→ **PROVIDED ENTRIES**:
= Beginning of Section =
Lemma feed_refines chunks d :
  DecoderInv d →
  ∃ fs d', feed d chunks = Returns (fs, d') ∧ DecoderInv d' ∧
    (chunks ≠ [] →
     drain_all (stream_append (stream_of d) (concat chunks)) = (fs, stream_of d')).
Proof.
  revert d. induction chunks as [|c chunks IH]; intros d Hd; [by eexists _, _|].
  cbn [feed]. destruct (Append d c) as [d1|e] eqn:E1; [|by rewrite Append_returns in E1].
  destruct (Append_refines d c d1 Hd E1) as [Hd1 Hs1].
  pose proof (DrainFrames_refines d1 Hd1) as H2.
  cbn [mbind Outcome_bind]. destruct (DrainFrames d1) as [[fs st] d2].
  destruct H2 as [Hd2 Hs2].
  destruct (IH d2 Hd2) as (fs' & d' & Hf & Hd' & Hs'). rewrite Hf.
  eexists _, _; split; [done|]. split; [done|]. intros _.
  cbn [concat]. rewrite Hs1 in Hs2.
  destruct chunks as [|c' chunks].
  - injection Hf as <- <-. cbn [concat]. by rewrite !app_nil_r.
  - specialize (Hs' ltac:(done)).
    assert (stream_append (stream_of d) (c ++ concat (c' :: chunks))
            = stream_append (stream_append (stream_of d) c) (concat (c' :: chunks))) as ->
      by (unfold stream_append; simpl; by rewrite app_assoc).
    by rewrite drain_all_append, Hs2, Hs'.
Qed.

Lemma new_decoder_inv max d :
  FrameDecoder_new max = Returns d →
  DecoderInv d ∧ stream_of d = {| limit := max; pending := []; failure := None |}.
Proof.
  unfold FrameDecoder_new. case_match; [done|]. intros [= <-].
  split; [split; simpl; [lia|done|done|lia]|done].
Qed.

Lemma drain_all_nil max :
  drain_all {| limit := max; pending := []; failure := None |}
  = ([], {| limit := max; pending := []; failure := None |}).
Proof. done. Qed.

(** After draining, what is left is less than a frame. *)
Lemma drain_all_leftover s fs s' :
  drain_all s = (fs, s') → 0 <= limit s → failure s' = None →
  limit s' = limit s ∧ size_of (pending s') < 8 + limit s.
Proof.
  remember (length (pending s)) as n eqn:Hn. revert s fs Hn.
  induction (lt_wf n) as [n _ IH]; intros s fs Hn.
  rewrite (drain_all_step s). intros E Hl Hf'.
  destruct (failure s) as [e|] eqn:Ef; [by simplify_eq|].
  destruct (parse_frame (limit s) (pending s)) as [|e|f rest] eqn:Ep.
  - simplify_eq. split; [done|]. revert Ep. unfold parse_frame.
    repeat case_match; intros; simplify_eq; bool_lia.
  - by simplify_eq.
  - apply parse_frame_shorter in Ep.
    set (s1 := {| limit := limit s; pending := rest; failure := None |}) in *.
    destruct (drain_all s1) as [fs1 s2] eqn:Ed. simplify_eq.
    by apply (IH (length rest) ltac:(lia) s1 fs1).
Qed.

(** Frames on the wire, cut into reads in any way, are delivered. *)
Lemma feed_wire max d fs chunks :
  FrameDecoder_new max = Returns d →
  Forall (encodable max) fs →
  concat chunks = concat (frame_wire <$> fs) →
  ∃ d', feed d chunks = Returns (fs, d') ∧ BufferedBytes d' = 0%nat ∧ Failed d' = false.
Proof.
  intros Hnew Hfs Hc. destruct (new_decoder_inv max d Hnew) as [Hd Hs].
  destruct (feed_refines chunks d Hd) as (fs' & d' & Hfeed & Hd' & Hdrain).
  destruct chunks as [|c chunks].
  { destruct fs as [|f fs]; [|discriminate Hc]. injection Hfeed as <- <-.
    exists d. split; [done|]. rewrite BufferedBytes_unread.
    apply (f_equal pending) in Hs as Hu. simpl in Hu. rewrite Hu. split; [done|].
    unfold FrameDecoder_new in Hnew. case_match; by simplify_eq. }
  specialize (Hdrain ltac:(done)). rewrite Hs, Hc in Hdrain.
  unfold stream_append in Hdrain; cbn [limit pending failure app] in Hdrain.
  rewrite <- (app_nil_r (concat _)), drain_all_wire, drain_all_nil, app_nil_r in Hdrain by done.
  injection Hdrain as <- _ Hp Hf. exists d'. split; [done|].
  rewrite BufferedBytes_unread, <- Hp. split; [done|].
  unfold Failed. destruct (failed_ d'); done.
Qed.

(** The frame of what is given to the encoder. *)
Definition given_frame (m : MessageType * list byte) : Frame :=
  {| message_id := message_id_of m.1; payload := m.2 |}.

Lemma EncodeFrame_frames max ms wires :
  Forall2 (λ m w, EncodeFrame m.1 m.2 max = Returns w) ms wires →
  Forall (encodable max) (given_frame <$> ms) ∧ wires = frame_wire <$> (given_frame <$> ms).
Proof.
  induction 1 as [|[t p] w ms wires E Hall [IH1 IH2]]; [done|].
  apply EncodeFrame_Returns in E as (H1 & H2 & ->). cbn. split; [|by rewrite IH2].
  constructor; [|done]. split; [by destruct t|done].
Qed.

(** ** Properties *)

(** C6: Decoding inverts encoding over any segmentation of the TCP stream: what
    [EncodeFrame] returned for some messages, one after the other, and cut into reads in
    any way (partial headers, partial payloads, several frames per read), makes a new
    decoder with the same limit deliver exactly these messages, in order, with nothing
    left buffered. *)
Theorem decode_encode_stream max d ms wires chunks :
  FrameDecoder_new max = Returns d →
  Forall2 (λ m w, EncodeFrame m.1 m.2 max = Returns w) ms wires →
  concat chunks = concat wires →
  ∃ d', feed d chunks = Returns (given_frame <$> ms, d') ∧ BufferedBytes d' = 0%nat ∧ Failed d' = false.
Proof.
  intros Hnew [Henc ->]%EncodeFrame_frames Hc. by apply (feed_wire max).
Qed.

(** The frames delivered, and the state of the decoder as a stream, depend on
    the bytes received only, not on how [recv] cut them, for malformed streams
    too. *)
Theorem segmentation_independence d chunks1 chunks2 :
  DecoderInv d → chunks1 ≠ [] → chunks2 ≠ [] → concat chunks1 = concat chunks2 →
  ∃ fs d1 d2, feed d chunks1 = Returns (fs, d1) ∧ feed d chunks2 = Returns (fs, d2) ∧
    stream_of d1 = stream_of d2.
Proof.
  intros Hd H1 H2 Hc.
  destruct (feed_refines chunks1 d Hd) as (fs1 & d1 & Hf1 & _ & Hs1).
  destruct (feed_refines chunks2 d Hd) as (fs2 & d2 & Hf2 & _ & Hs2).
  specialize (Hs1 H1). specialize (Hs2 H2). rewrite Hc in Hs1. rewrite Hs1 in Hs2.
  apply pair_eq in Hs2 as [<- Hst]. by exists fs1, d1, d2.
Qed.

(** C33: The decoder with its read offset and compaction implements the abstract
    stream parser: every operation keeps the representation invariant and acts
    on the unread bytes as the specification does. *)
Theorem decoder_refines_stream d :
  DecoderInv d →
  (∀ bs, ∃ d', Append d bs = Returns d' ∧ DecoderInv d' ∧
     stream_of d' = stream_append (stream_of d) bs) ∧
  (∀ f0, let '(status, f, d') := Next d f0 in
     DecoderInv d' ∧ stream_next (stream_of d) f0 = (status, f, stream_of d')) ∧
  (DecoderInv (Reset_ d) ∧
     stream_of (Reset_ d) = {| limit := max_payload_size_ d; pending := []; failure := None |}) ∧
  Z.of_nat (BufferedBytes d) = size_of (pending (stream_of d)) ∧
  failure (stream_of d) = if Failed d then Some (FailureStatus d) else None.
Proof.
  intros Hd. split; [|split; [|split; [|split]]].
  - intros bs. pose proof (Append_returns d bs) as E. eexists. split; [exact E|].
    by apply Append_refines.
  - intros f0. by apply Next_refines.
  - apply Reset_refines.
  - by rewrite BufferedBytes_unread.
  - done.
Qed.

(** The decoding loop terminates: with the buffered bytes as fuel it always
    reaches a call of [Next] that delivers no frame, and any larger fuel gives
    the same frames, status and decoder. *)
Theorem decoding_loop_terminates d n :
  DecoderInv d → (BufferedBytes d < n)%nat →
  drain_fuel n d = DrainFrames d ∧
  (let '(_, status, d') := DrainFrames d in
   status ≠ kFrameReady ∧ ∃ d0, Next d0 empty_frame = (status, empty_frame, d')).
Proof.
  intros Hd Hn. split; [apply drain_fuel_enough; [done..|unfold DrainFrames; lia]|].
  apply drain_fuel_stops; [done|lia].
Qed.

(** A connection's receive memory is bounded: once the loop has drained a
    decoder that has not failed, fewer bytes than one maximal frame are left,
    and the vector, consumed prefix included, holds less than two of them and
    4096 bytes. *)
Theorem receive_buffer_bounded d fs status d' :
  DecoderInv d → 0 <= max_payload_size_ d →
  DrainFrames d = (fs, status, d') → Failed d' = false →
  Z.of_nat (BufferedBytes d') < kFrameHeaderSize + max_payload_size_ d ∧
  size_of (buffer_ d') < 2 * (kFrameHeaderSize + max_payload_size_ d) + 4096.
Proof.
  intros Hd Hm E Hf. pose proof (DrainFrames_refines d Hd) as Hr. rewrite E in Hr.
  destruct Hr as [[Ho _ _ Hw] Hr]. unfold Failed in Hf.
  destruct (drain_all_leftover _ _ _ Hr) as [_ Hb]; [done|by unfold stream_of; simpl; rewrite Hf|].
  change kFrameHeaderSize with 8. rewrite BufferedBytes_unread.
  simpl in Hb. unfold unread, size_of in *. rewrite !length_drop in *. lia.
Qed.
= End of Section =
→ **PROMPT**:
The final stretch of the listing, from the line containing "- apply Reset_refines." through its last line, both included, is to be output exactly and by itself.

→ **ANSWER SECTION**:
  - apply Reset_refines.
  - by rewrite BufferedBytes_unread.
  - done.
Qed.

(** The decoding loop terminates: with the buffered bytes as fuel it always
    reaches a call of [Next] that delivers no frame, and any larger fuel gives
    the same frames, status and decoder. *)
Theorem decoding_loop_terminates d n :
  DecoderInv d → (BufferedBytes d < n)%nat →
  drain_fuel n d = DrainFrames d ∧
  (let '(_, status, d') := DrainFrames d in
   status ≠ kFrameReady ∧ ∃ d0, Next d0 empty_frame = (status, empty_frame, d')).
Proof.
  intros Hd Hn. split; [apply drain_fuel_enough; [done..|unfold DrainFrames; lia]|].
  apply drain_fuel_stops; [done|lia].
Qed.

(** A connection's receive memory is bounded: once the loop has drained a
    decoder that has not failed, fewer bytes than one maximal frame are left,
    and the vector, consumed prefix included, holds less than two of them and
    4096 bytes. *)
Theorem receive_buffer_bounded d fs status d' :
  DecoderInv d → 0 <= max_payload_size_ d →
  DrainFrames d = (fs, status, d') → Failed d' = false →
  Z.of_nat (BufferedBytes d') < kFrameHeaderSize + max_payload_size_ d ∧
  size_of (buffer_ d') < 2 * (kFrameHeaderSize + max_payload_size_ d) + 4096.
Proof.
  intros Hd Hm E Hf. pose proof (DrainFrames_refines d Hd) as Hr. rewrite E in Hr.
  destruct Hr as [[Ho _ _ Hw] Hr]. unfold Failed in Hf.
  destruct (drain_all_leftover _ _ _ Hr) as [_ Hb]; [done|by unfold stream_of; simpl; rewrite Hf|].
  change kFrameHeaderSize with 8. rewrite BufferedBytes_unread.
  simpl in Hb. unfold unread, size_of in *. rewrite !length_drop in *. lia.
Qed.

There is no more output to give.